Meseleyi moral verici sloganlara indirgemek durumumuzu daha da sorunlu hale getirir.                                                                                                                                                              

Bu nedenle şimdi çok açık sözlü olmak mecburiyetindeyiz.                                                                                          

Neden bu seçimi kazanamadık sorusunun muhtemel cevaplarını çok yönlü çok boyutlu olarak soruşturmak zorundayız.                                                                                                                                                                            

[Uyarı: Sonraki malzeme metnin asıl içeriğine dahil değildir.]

(* ===== verification/ScatterCalls.v ===== *)
(** System calls that move data (src/HostFrameworks/LC32/darwin_file_syscalls.cpp,
    [guest_poll] to [ClearGuestAioOperations]). *)

From stdpp Require Import base gmap list strings.
From Stdlib Require Import ZArith Lia.
From S2P Require Import Prelude Bytes GuestMemory GuestRawMemory GuestPaths Syscalls FileCalls.

Open Scope list_scope.
Open Scope Z_scope.

Section handlers.
Context (h : kernel).

(** The number of a call that is not a cancellation point of the host. *)
Definition host_number (nr syscall_number : Z) : Z := if native_threads h then nr else syscall_number.

(** A blocking call with the contents of its output buffers. *)
Definition wait_syscall (nr : Z) (args : list host_arg) : sys (Z * list (list Z)) :=
  host_wait h (fun e => (e, [])) (syscallRetCarry h nr args).

Definition guest_poll (syscall_number guest_descriptors descriptor_count timeout : Z) : sys Z :=
  if OPEN_MAX <? descriptor_count then fail EINVAL
  else if negb (descriptor_count =? 0) && (guest_descriptors =? 0) then fail EFAULT
  else
    let byte_count := descriptor_count * 8 in
    if negb (vector_ok h byte_count) then fail ENOMEM
    else
      descriptors ←
        (if byte_count =? 0 then mret (Some [])
         else
           r ← read_guest h guest_descriptors byte_count PROT_READ;
           match r with
           | None => mret None
           | Some bs =>
               ok ← check_guest h guest_descriptors byte_count PROT_WRITE;
               mret (if (ok : bool) then Some bs else None)
           end);
      match descriptors with
      | None => fail EFAULT
      | Some descriptors =>
          r ← blocking h (negb (timeout =? 0))
                (wait_syscall (host_number SYS_poll syscall_number)
                   [InOutBuf descriptors; Int descriptor_count; Int timeout]);
          let '(result, data) := (r : Z * list (list Z)) in
          c ← gets carry;
          if negb c && negb (byte_count =? 0) then
            ok ← write_guest h guest_descriptors (default [] (head data)) PROT_WRITE;
            if negb ok then fail EFAULT else mret result
          else mret result
      end.

(** ** readv *)

Record iovec_32 := mkIovec { guest_iov_base : Z; iov_len : Z }.

Fixpoint decode_iovecs (n : nat) (bs : list Z) : list iovec_32 :=
  match n with
  | O => []
  | S n => mkIovec (le_int (sub bs 0 4)) (le_int (sub bs 4 4)) :: decode_iovecs n (drop 8 bs)
  end.

(** The loop that checks the vectors and allocates their buffers. *)
Fixpoint check_vectors (vectors : list iovec_32) (total_length : Z) : sys (option Z) :=
  match vectors with
  | [] => mret None
  | v :: rest =>
      let length := iov_len v in
      if negb (length =? 0) && (guest_iov_base v =? 0) then mret (Some EFAULT)
      else if INT32_MAX - total_length <? length then mret (Some EINVAL)
      else
        let total_length := total_length + length in
        if LC32MaximumStagedIOBytes <? total_length then mret (Some ENOMEM)
        else
          ok ← (if length =? 0 then mret true
                else check_guest h (guest_iov_base v) length PROT_WRITE);
          if negb ok then mret (Some EFAULT)
          else if negb (vector_ok h length) then mret (Some ENOMEM)
          else check_vectors rest total_length
  end.

(** The loop that copies the buffers out; [false] is a failed write. *)
Fixpoint scatter (vectors : list iovec_32) (buffers : list (list Z)) (remaining : Z) : sys bool :=
  match vectors, buffers with
  | v :: vectors, b :: buffers =>
      if remaining =? 0 then mret true
      else
        let copied := Z.min remaining (blen b) in
        ok ← (if copied =? 0 then mret true
              else write_guest h (guest_iov_base v) (take (Z.to_nat copied) b) PROT_WRITE);
        if negb ok then mret false else scatter vectors buffers (remaining - copied)
  | _, _ => mret true
  end.

Definition guest_readv (syscall_number fildes guest_iov iov_count : Z) : sys Z :=
  if (iov_count <? 0) || (IOV_MAX <? iov_count) then fail EINVAL
  else if negb (iov_count =? 0) && (guest_iov =? 0) then fail EFAULT
  else if negb (vector_ok h (iov_count * 8)) then fail ENOMEM
  else
    r ← (if iov_count =? 0 then mret (Some []) else read_guest h guest_iov (iov_count * 8) PROT_READ);
    match r with
    | None => fail EFAULT
    | Some bs =>
        let guest_vectors := decode_iovecs (Z.to_nat iov_count) bs in
        error ← check_vectors guest_vectors 0;
        match error with
        | Some e => fail e
        | None =>
            r ← blocking h true
                  (wait_syscall (host_number SYS_readv syscall_number)
                     (Int fildes :: ((fun v => OutBuf (iov_len v)) <$> guest_vectors) ++ [Int iov_count]));
            let '(result, buffers) := (r : Z * list (list Z)) in
            c ← gets carry;
            if (c : bool) || (result <=? 0) then mret result
            else
              ok ← scatter guest_vectors buffers result;
              if negb ok then fail EFAULT else mret result
        end
    end.

(** ** pwrite *)

Definition guest_pwrite (syscall_number fildes guest_buffer byte_count offset : Z) : sys Z :=
  if (guest_buffer =? 0) && negb (byte_count =? 0) then fail EFAULT
  else if INT32_MAX <? byte_count then fail EINVAL
  else if LC32MaximumStagedIOBytes <? byte_count then fail ENOMEM
  else if negb (vector_ok h byte_count) then fail ENOMEM
  else
    buffer ← (if byte_count =? 0 then mret (Some Null)
              else r ← read_guest h guest_buffer byte_count PROT_READ; mret (InBuf <$> r));
    match buffer with
    | None => fail EFAULT
    | Some buffer =>
        r ← blocking h true
              (wait_syscall (host_number SYS_pwrite syscall_number)
                 [Int fildes; buffer; Int byte_count; Int offset]);
        mret (fst r)
    end.

(** ** Asynchronous reads *)

Record GuestAiocb := mkAiocb {
  fileDescriptor : Z;
  offsetLow : Z;
  offsetHigh : Z;
  buffer : Z;
  byteCount : Z;
  notificationType : Z
}.

(** The fields of the armv7 structure that are used. *)
Definition decode_aiocb (bs : list Z) : GuestAiocb :=
  mkAiocb (i32 (le_int (sub bs 0 4))) (le_int (sub bs 4 4)) (le_int (sub bs 8 4))
    (le_int (sub bs 12 4)) (le_int (sub bs 16 4)) (i32 (le_int (sub bs 24 4))).

Definition GuestAiocbOffset (c : GuestAiocb) : Z :=
  i64 (Z.lor (offsetLow c) (Z.shiftl (offsetHigh c) 32)).

Definition or_default (e d : Z) : Z := if negb (e =? 0) then e else d.

(** [st_mode] of a host [struct stat]. *)
Definition status_mode (a : host_answer) : Z :=
  le_int (sub (fill 144 (default [] (head (answer_data a)))) 4 2).

Definition S_ISFIFO (mode : Z) : bool := Z.land mode 0xf000 =? 0x1000.
Definition S_ISSOCK (mode : Z) : bool := Z.land mode 0xf000 =? 0xc000.

(** The checks in front of the read: an error or nothing. *)
Definition aio_checks (c : GuestAiocb) : sys (option Z) :=
  if negb (notificationType c =? SIGEV_NONE) then mret (Some EINVAL)
  else if (buffer c =? 0) || (GuestAiocbOffset c <? 0) then mret (Some EINVAL)
  else if INT32_MAX <? byteCount c then mret (Some EINVAL)
  else if LC32MaximumStagedIOBytes <? byteCount c then mret (Some EAGAIN)
  else
    flags ← ask h (Fcntl_GETFL (fileDescriptor c));
    if answer_value flags =? -1 then mret (Some (or_default (answer_errno flags) EBADF))
    else if Z.land (answer_value flags) O_ACCMODE =? O_WRONLY then mret (Some EBADF)
    else
      status ← ask h (Fstat (fileDescriptor c));
      if negb (answer_value status =? 0) then mret (Some (or_default (answer_errno status) EBADF))
      else if S_ISFIFO (status_mode status) || S_ISSOCK (status_mode status) then mret (Some ESPIPE)
      else if negb (vector_ok h (byteCount c)) then mret (Some EAGAIN)
      else mret None.

(** [emplace]: whether the operation is new. *)
Definition aio_begin (guest_control_block : Z) : sys bool := fun w =>
  match guestAioOperations w !! guest_control_block with
  | Some _ => (false, w)
  | None => (true, set_aio (<[guest_control_block := mkCompletion EINPROGRESS (-1)]> (guestAioOperations w)) w)
  end.

Definition aio_complete (guest_control_block error result : Z) : sys unit := fun w =>
  match guestAioOperations w !! guest_control_block with
  | Some _ => (tt, set_aio (<[guest_control_block := mkCompletion error result]> (guestAioOperations w)) w)
  | None => (tt, w)
  end.

(** The host's read: its value, its error and the buffer. *)
Definition aio_pread (c : GuestAiocb) : sys (Z * Z * list Z) :=
  debugger_aware_host_wait h
    (a ← ask h (Pread (fileDescriptor c) (byteCount c) (GuestAiocbOffset c));
     mret (answer_value a,
           (if answer_value a <? 0 then or_default (answer_errno a) EIO else 0),
           fill (byteCount c) (default [] (head (answer_data a)))))
    (-1, EINTR, []).

Definition guest_aio_read (guest_control_block : Z) : sys Z :=
  r ← read_guest h guest_control_block 48 PROT_READ;
  match r with
  | None => fail EFAULT
  | Some bs =>
      let controlBlock := decode_aiocb bs in
      error ← aio_checks controlBlock;
      match error with
      | Some e => fail e
      | None =>
          inserted ← aio_begin guest_control_block;
          if negb inserted then fail EAGAIN
          else
            r ← blocking h true (aio_pread controlBlock);
            let '(value, error, data) := (r : Z * Z * list Z) in
            completion ←
              (if negb (error =? 0) then mret (error, -1)
               else if (value <? 0) || (INT32_MAX <? value) then mret (EIO, -1)
               else if value =? 0 then mret (0, value)
               else
                 ok ← write_guest h (buffer controlBlock) (take (Z.to_nat value) data) PROT_WRITE;
                 mret (if (ok : bool) then (0, value) else (EFAULT, -1)));
            let '(completionError, completionResult) := (completion : Z * Z) in
            _ ← aio_complete guest_control_block completionError completionResult;
            return_with_carry_direct 0 false
      end
  end.

Definition guest_aio_error (guest_control_block : Z) : sys Z :=
  operations ← gets guestAioOperations;
  match operations !! guest_control_block with
  | None => fail EINVAL
  | Some operation => return_with_carry_direct (aio_error operation) false
  end.

Definition guest_aio_return (guest_control_block : Z) : sys Z :=
  operations ← gets guestAioOperations;
  match operations !! guest_control_block with
  | None => fail EINVAL
  | Some operation =>
      if aio_error operation =? EINPROGRESS then fail EINPROGRESS
      else
        _ ← update (set_aio (delete guest_control_block operations));
        return_with_carry_direct (aio_result operation) false
  end.

Definition ClearGuestAioOperations : sys unit := update (set_aio ∅).
End handlers.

Bu kısa konuşmanın sınırları içinde birkaç sebepten söz etmek isterim.

 

KİMLİK SİYASETİNİ BİZE SOL DİYE YUTTURMAYA ÇALIŞANLARLA SİYASET YAPMAK BİZİ KÜÇÜLTÜYOR

 

Biz Erdoğan’ın ve AKP çekirdeğinin ideolojik hedeflerine ne kadar kararlı bir şekilde kilitlenmiş olduklarını doğru olarak değerlendiremedik.

Bunu değerlendiremediğimiz için kendi markamıza yapılan tarihsel saldırının ve nefret dolu rövanşın çapını, yani büyüklüğünü de yeterince kavrayamadık, sahip çıkamadık.

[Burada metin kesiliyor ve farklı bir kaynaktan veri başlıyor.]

(* ===== verification/Dispatcher.v ===== *)
(** The system-call dispatcher
    (src/HostFrameworks/LC32/dynarmic_callbacks.cpp, [CallSVC]).

    The registers of the calling thread are a list; r13 is the stack pointer.
    The cases of the switch that belong to other parts of the program (mappings,
    signals, threads, synchronisation, workqueues, Mach calls, the private calls
    from 1001 on) are listed by number and have no result here. *)

From stdpp Require Import base gmap list strings.
From Stdlib Require Import ZArith Lia.
From S2P Require Import Prelude Bytes GuestMemory GuestRawMemory GuestPaths.
From S2P Require Import Syscalls FileCalls ScatterCalls DescriptorCalls SocketCalls.

Open Scope list_scope.
Open Scope Z_scope.

Abbreviation regs := (list Z).
Definition reg (r : regs) (i : nat) : Z := default 0 (r !! i).

(** Two registers that hold one 64-bit value. *)
Definition r64 (lo hi : Z) : Z := Z.lor lo (Z.shiftl hi 32).

(** [mode_t]. *)
Definition u16 (v : Z) : Z := v mod 2 ^ 16.

Definition ENOSYS : Z := 78.
Definition SYS_flock : Z := 131.
Definition SYS_fsync : Z := 95.
Definition SYS_fdatasync : Z := 187.
Definition SYS_ftruncate : Z := 201.
Definition SYS_kqueue : Z := 362.
Definition SYS_abort_with_payload : Z := 521.
Definition LOCK_SH : Z := 1.
Definition LOCK_EX : Z := 2.
Definition LOCK_NB : Z := 4.

(** fork, vfork, execve, posix_spawn, ptrace, kill, setlogin, setuid, revoke,
    setgroups, setpgid, setpriority, setreuid, setregid, setsid, setprivexec,
    setgid, setegid, seteuid, setrlimit, mknod, reboot, chroot, swapon, acct,
    settimeofday, adjtime, nfssvc, unmount, quotactl, mount, initgroups, audit,
    auditon, getauid, setauid, getaudit_addr, setaudit_addr, auditctl,
    __mac_execve, __mac_mount, __mac_set_file, __mac_set_link, __mac_set_proc,
    __mac_set_fd. *)
Definition denied_calls : list Z :=
  [2; 66; 59; 244; 26; 37; 50; 23; 56; 80; 82; 96; 126; 127; 147; 152; 181; 182; 183; 195; 14; 55;
   61; 85; 51; 122; 140; 155; 159; 165; 167; 243; 350; 351; 353; 354; 357; 358; 359; 380; 424; 383;
   385; 387; 389].

(** umask, getdtablesize, getpgrp, getpgid, getsid, getpriority, fchown, fchmod,
    fchflags, socket, listen, shutdown, fpathconf. *)
Definition scalar_calls : list Z := [60; 89; 81; 151; 310; 100; 123; 124; 35; 97; 106; 134; 192].

(** mk_timer_create, host_self_trap, task_self_trap, mach_reply_port, two port
    traps, getpid, getuid, geteuid, getppid, getegid, getgid, issetugid. *)
Definition identity_calls : list Z := [-91; -29; -28; -26; -21; -19; 20; 24; 25; 39; 43; 47; 327].

(** The calls between 0 and 1000 with a case that is not below: exit, sigaction,
    sigprocmask, sigaltstack, ioctl, munmap, mprotect, fcntl, csops, getrlimit,
    mmap, sysctl, getattrlist, gettid, the psynch calls, pthread_kill,
    pthread_sigmask, proc_info, the bsdthread calls, kevent, the workqueue calls,
    thread_selfid, mac_syscall, mremap_encrypted, getentropy, the ulock calls and
    abort_with_payload. *)
Definition elsewhere : list Z :=
  [1; 46; 48; 53; 54; 73; 74; 92; 406; 169; 170; 194; 197; 202; 220; 274; 286; 300; 306; 307; 308; 309;
   301; 302; 303; 304; 305; 328; 329; 336; 360; 361; 363; 366; 367; 368; 372; 374; 478; 381; 489; 500;
   515; 516; 521].

Section dispatcher.
Context (h : kernel).

#[local] Abbreviation syscall := (syscall_value h).

(** A blocking call of the dispatcher itself. *)
Definition wait_value (nr : Z) (args : list host_arg) : sys Z :=
  host_wait h (fun e => e) (syscall nr args).

(** ** Cases with code of their own *)

Definition pthread_canceled (action : Z) : sys Z :=
  if (action =? 1) || (action =? 2) then return_with_carry_direct 0 false else fail EINVAL.

Definition semwait_signal (NR : Z) (r : regs) : sys Z :=
  yields ← (if (reg r 1 =? 0) && (reg r 2 =? 0) then gets (fun w => host_yields h (journal w))
            else mret false);
  if (yields : bool) then fail EINTR
  else wait_value NR [Int (reg r 0); Int (reg r 1); Int (reg r 2); Int (reg r 3);
                      Int (r64 (reg r 4) (reg r 5)); Int (reg r 6)].

Definition dispatch_fsync (NR fildes : Z) : sys Z :=
  wait_value (if NR =? SYS_fdatasync then SYS_fdatasync else host_number h SYS_fsync NR) [Int fildes].

Definition dispatch_flock (fildes operation : Z) : sys Z :=
  let mayBlock :=
    negb (Z.land operation (Z.lor LOCK_SH LOCK_EX) =? 0) && (Z.land operation LOCK_NB =? 0) in
  yields ← (if mayBlock then gets (fun w => host_yields h (journal w)) else mret false);
  if (yields : bool) then fail EINTR
  else blocking h mayBlock (wait_value SYS_flock [Int fildes; Int operation]).

(** The carry flag of these calls is cleared whatever the host says. *)
Definition identity_call (NR : Z) (r : regs) : sys Z :=
  v ← syscall NR [Int (reg r 0); Int (reg r 1); Int (reg r 2); Int (reg r 3)];
  return_with_carry_direct v false.

(** ** The switch: the cases that set r0 *)

Definition control_cases (NR : Z) (r : regs) : list (list Z * sys Z) :=
  let r0 := reg r 0 in let r1 := reg r 1 in let r2 := reg r 2 in
  [(identity_calls, identity_call NR r);
   ([333], pthread_canceled r0);
   ([334; 423], semwait_signal NR r);
   ([95; 408; 187], dispatch_fsync NR r0);
   (scalar_calls, syscall NR [Int r0; Int r1; Int r2]);
   ([131], dispatch_flock r0 (i32 r1));
   ([75], mret 0);                                   (* madvise *)
   ([201], syscall SYS_ftruncate [Int r0; Int (i64 (r64 r1 r2))]);
   ([294], fail EINVAL);                             (* shared_region_check_np *)
   ([312], return_with_carry_direct 0 false);        (* psynch_cvclrprepost *)
   ([331], return_with_carry_direct 0 false);        (* __disable_threadsignal *)
   ([362], syscall SYS_kqueue []);
   (denied_calls, fail EPERM)].

Definition file_cases (NR : Z) (r : regs) : list (list Z * sys Z) :=
  let r0 := reg r 0 in let r1 := reg r 1 in let r2 := reg r 2 in
  let r3 := reg r 3 in let r4 := reg r 4 in let r5 := reg r 5 in
  [([3; 396], guest_read h (host_number h 3 396) (i32 r0) r1 r2);
   ([4; 397], guest_write h (host_number h SYS_write NR) (i32 r0) r1 r2);
   ([5; 398], guest_open h (host_number h 5 398) r0 (i32 r1) (i32 r2));
   ([6; 399], guest_close h NR (i32 r0));
   ([9], guest_link h r0 r1);
   ([12], guest_chdir h r0);
   ([13], guest_fchdir h (i32 r0));
   ([41], guest_dup h (i32 r0));
   ([90], guest_dup2 h (i32 r0) (i32 r1));
   ([10], guest_unlink h r0);
   ([15], guest_chmod h r0 (u16 r1));
   ([16], guest_chown h r0 r1 r2);
   ([33], guest_access h r0 (i32 r1));
   ([34], guest_chflags h r0 r1);
   ([58], guest_readlink h r0 r1 r2);
   ([57], guest_symlink h r0 r1);
   ([314], guest_aio_return r0);
   ([317], guest_aio_error r0);
   ([318], guest_aio_read h r0);
   ([116], guest_gettimeofday h r0 r1);
   ([79], guest_getgroups h (i32 r0) r1);
   ([49], guest_getlogin h r0 r1);
   ([120; 411], guest_readv h (host_number h SYS_readv NR) (i32 r0) r1 (i32 r2));
   ([121; 412], guest_writev h (host_number h SYS_writev NR) (i32 r0) r1 (i32 r2));
   ([128], guest_rename h r0 r1);
   ([132], guest_mkfifo h r0 (u16 r1));
   ([136], guest_mkdir h r0 (u16 r1));
   ([137], guest_rmdir h r0);
   ([138], guest_utimes h r0 r1);
   ([139], guest_futimes h (i32 r0) r1);
   ([236], guest_setxattr h r0 r1 r2 r3 r4 (i32 r5));
   ([234], guest_getxattr h r0 r1 r2 r3 r4 (i32 r5));
   ([235], guest_fgetxattr h (i32 r0) r1 r2 r3 r4 (i32 r5));
   ([237], guest_fsetxattr h (i32 r0) r1 r2 r3 r4 (i32 r5));
   ([238], guest_removexattr h r0 r1 (i32 r2));
   ([239], guest_fremovexattr h (i32 r0) r1 (i32 r2));
   ([240], guest_listxattr h r0 r1 r2 (i32 r3));
   ([241], guest_flistxattr h (i32 r0) r1 r2 (i32 r3));
   ([153; 414], guest_pread h (host_number h 153 NR) (i32 r0) r1 r2 (i64 (r64 r3 r4)));
   ([154; 415], guest_pwrite h (host_number h SYS_pwrite NR) (i32 r0) r1 r2 (i64 (r64 r3 r4)));
   ([191], guest_pathconf h r0 (i32 r1));
   ([200], guest_truncate h r0 (i64 (r64 r1 r2)));
   ([266], guest_shm_open h r0 (i32 r1) (i32 r2));
   ([267], guest_shm_unlink h r0);
   ([230; 417], guest_poll h NR r0 r1 (i32 r2));
   ([338], guest_stat64 h r0 r1);
   ([339], guest_fstat h (i32 r0) r1);
   ([340], guest_lstat h r0 r1);
   ([344], guest_getdirentries64 h (i32 r0) r1 r2 r3);
   ([345], guest_statfs64 h r0 r1);
   ([346], guest_fstatfs64 h (i32 r0) r1);
   ([348], guest_pthread_chdir h r0);
   ([349], guest_pthread_fchdir h (i32 r0));
   ([364], guest_lchown h r0 r1 r2)].

Definition socket_cases (NR : Z) (r : regs) : list (list Z * sys Z) :=
  let r0 := reg r 0 in let r1 := reg r 1 in let r2 := reg r 2 in
  let r3 := reg r 3 in let r4 := reg r 4 in let r5 := reg r 5 in
  [([29; 403], guest_recvfrom h (host_number h 29 403) (i32 r0) r1 r2 (i32 r3) r4 r5);
   ([32], guest_getsockname h (i32 r0) r1 r2);
   ([31], guest_getpeername h (i32 r0) r1 r2);
   ([30; 404], guest_accept h NR (i32 r0) r1 r2);
   ([98; 409], guest_connect h NR (i32 r0) r1 r2);
   ([93; 407], guest_select h NR (i32 r0) r1 r2 r3 r4);
   ([104], guest_bind h (i32 r0) r1 r2);
   ([105], guest_setsockopt h (i32 r0) (i32 r1) (i32 r2) r3 r4);
   ([118], guest_getsockopt h (i32 r0) (i32 r1) (i32 r2) r3 r4);
   ([133; 413], guest_sendto h NR (i32 r0) r1 r2 (i32 r3) r4 r5);
   ([135], guest_socketpair h (i32 r0) (i32 r1) (i32 r2) r3);
   ([28; 402], guest_sendmsg h NR (i32 r0) r1 (i32 r2))].

Definition find_case (NR : Z) (cases : list (list Z * sys Z)) : option (sys Z) :=
  snd <$> head (filter (fun c => NR ∈ c.1) cases).

(** ** The cases that set r0 and r1 *)

(** _kernelrpc_mach_port_deallocate_trap: an [int] widened to 64 bits. *)
Definition port_deallocate (NR : Z) (r : regs) : sys (Z * Z) :=
  v ← syscall NR [Int (reg r 0); Int (reg r 1)]; mret (v, Z.shiftr v 32).

Definition dispatch_lseek (r : regs) : sys (Z * Z) :=
  a ← ask h (Lseek (i32 (reg r 0)) (i64 (r64 (reg r 1) (reg r 2))) (i32 (reg r 3)));
  if answer_value a =? -1 then e ← fail (answer_errno a); mret (e, 0)
  else
    _ ← return_with_carry_direct 0 false;
    mret (answer_value a, Z.shiftr (answer_value a) 32).

(** A failed pipe sets no descriptor. *)
Definition dispatch_pipe : sys (Z * Z) :=
  a ← ask h Pipe;
  if answer_value a =? -1 then e ← fail (answer_errno a); mret (e, 0)
  else
    let descriptors := fill 8 (default [] (head (answer_data a))) in
    _ ← return_with_carry_direct 0 false;
    mret (le_int (sub descriptors 0 4), le_int (sub descriptors 4 4)).

Definition pair_case (NR : Z) (r : regs) : option (sys (Z * Z)) :=
  if NR =? -18 then Some (port_deallocate NR r)
  else if NR =? 199 then Some (dispatch_lseek r)
  else if NR =? 42 then Some dispatch_pipe
  else None.

(** ** A direct call *)

Definition dispatch (r : regs) : sys (option regs) :=
  let NR := i32 (reg r 12) in
  _ ← update (set_carry false);
  match find_case NR (control_cases NR r ++ file_cases NR r ++ socket_cases NR r), pair_case NR r with
  | Some m, _ => v ← m; mret (Some (<[0%nat := u32 v]> r))
  | None, Some m => v ← m; mret (Some (<[0%nat := u32 (fst v)]> (<[1%nat := u32 (snd v)]> r)))
  | None, None =>
      if bool_decide (NR ∈ elsewhere) then mret None
      else if (0 <? NR) && (NR <? 1000) then v ← fail ENOSYS; mret (Some (<[0%nat := u32 v]> r))
      else mret None
  end.

(** ** The indirect call *)

(** semwait_signal, mmap, proc_info and bsdthread_register take a seventh word,
    kevent_qos and abort_with_payload an eighth. *)
Definition spilled_words (target : Z) : Z :=
  if bool_decide (target ∈ [334; 423; 197; 336; 366]) then 1
  else if bool_decide (target ∈ [374; 521]) then 2
  else 0.

(** The registers of the direct call. *)
Definition shifted (r : regs) (target : Z) (spilled : option Z) : regs :=
  let moved := foldl (fun acc i => <[i := reg r (S i)]> acc) r (seq 0 6) in
  let moved := match spilled with Some v => <[6%nat := v]> moved | None => moved end in
  <[13%nat := u32 (reg r 13 + 4)]> (<[12%nat := target]> moved).

Definition restore_stack (original directStack : Z) (r : regs) : regs :=
  if reg r 13 =? directStack then <[13%nat := original]> r else r.

Definition indirect (r : regs) : sys (option regs) :=
  let target := u16 (reg r 0) in
  if (target =? 0) || (SYS_abort_with_payload <? target)
  then v ← fail ENOSYS; mret (Some (<[0%nat := u32 v]> r))
  else
    let n := spilled_words target in
    spilled ← (if n =? 0 then mret (Some None)
               else
                 b ← read_guest h (reg r 13 + 28) (n * 4) PROT_READ;
                 mret ((fun bs => Some (le_int (take 4 bs))) <$> b));
    match spilled with
    | None => v ← fail EFAULT; mret (Some (<[0%nat := u32 v]> r))
    | Some spilled =>
        o ← dispatch (shifted r target spilled);
        mret (restore_stack (reg r 13) (u32 (reg r 13 + 4)) <$> o)
    end.

Definition CallSVC (r : regs) : sys (option regs) :=
  if i32 (reg r 12) =? 0 then _ ← update (set_carry false); indirect r else dispatch r.
End dispatcher.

Bu da seçmen tarafından CHP’ye yapılan saldırıların doğruluğunu kabul ettiğimiz şeklinde yorumlandı. 

Belli bir donanıma, eğitime sahip % 12 oranındaki CHP’li seçmenler bu saldırıların etkisi dışındaydı.

Fakat meselemiz şu ki, bu seçmenler demografik açıdan oransal olarak azalıyorlar.

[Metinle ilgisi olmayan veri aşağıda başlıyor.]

Lemma setsockopt_safe a b c d e : safely (guest_setsockopt h a b c d e).
Proof.
  unfold guest_setsockopt. do 2 (handler_step; [handler|]). apply runs_seq; [handler|]. intros v. handler_step.
  destruct (_ && _); [handler|]. destruct (_ =? _); handler.
Qed.

Lemma getsockopt_safe a b c d e : safely (guest_getsockopt h a b c d e).
Proof.
  unfold guest_getsockopt. apply runs_seq; [handler|]. intros [n|]; [|handler]. cbv zeta.
  apply runs_seq; [|handler]. apply runs_syscall, silent_ok; [done|]. by repeat case_match.
Qed.

Lemma copy_out_address_safe a b c d e : safely (CopyOutGuestSocketAddress h a b c d e).
Proof. unfold CopyOutGuestSocketAddress. handler. Qed.

Lemma address_length_safe a : safely (ReadGuestSocketAddressLength h a).
Proof. unfold ReadGuestSocketAddressLength. handler. Qed.

Lemma socket_name_safe nr a b c : plain nr = true -> safely (GuestSocketName h nr a b c).
Proof.
  intros Hn. unfold GuestSocketName. handler; [apply address_length_safe|apply copy_out_address_safe].
Qed.

Lemma accept_safe nr a b c : plain (host_number h SYS_accept nr) = true -> safely (guest_accept h nr a b c).
Proof.
  intros Hn. unfold guest_accept, accept_yields. handler.
  all: first [apply address_length_safe | apply copy_out_address_safe | idtac].
  all: apply silent_ok; [done|]. all: by case_match.
Qed.
Lemma outputs_vectors vs data last :
  Forall vector_ok32 vs -> (forall d, outputs last d = []) ->
  Forall2 (fun v b => blen b = iov_len v) vs (outputs (((fun v => OutBuf (iov_len v)) <$> vs) ++ last) data).
Proof.
  intros Hvs Hlast. revert data. induction Hvs as [|v vs [_ Hl] _ IH]; intros data; cbn [fmap list_fmap app outputs].
  - rewrite Hlast. constructor.
  - constructor; [by apply blen_fill|apply IH].
Qed.

Lemma decode_iovecs_ok n bs : Forall (fun b => 0 <= b) bs -> Forall vector_ok32 (decode_iovecs n bs).
Proof.
  revert bs. induction n as [|n IH]; intros bs H; cbn; [constructor|].
  constructor; [|by apply IH, Forall_drop].
  assert (Hle : forall o l, 0 <= le_int (sub bs o l)).
  { intros o l. assert (Hs : Forall (fun b => 0 <= b) (sub bs o l)) by (by apply Forall_take, Forall_drop).
    induction Hs as [|b s Hb _ IHs]; cbn; lia. }
  split; apply Hle.
Qed.

Lemma fail_quiet w w1 e r w' :
  quiet w w1 -> fail e w1 = (r, w') -> quiet (set_carry true w) w' /\ r = e.
Proof. intros (c & -> & H) [= <- <-]. split; [by exists c|done]. Qed.

(** The arguments of the request. *)
Definition readv_args (fd n : Z) (vs : list iovec_32) : list host_arg :=
  Int fd :: ((fun v => OutBuf (iov_len v)) <$> vs) ++ [Int n].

Buna karşı bazı arkadaşlarımızın oylarımızı arttırmamız için iyi niyetle öneriler ne oluyor?

Kimlik siyasetini bize sol diye yutturmaya çalışanlarla siyaset yapmak oluyor.

Arkadaşlar bu tutum bizi büyütmez, daha da küçültür.                                                                           

Çünkü CHP’nin çekirdek seçmeni kimlik siyasetine uzak insanlar.                                                                                                                              

Onlar bu nedenle mesela Türk Milleti sözünden rahatsızlık duymuyorlar.                                                            

Bu tanımdan rahatsızlık duyulmasından rahatsızlık duyuyorlar.

Irkçı veya aşırı milliyetçi oldukları için değil…                                                                     

Çünkü Türk Milleti tanımının onların zihnindeki alternatifi,

herkesi ümmet çatısı altında birleştirmek için başvurulan bölücülüktür.                                                                                                         

Kim AKP’liler tarafından ahlâksızca uygulanan mezhepçi kışkırtmanın özellikle Orta Anadolu’da Sünni çoğunluktan oy almamıza engel olmadığını ileri sürebilir?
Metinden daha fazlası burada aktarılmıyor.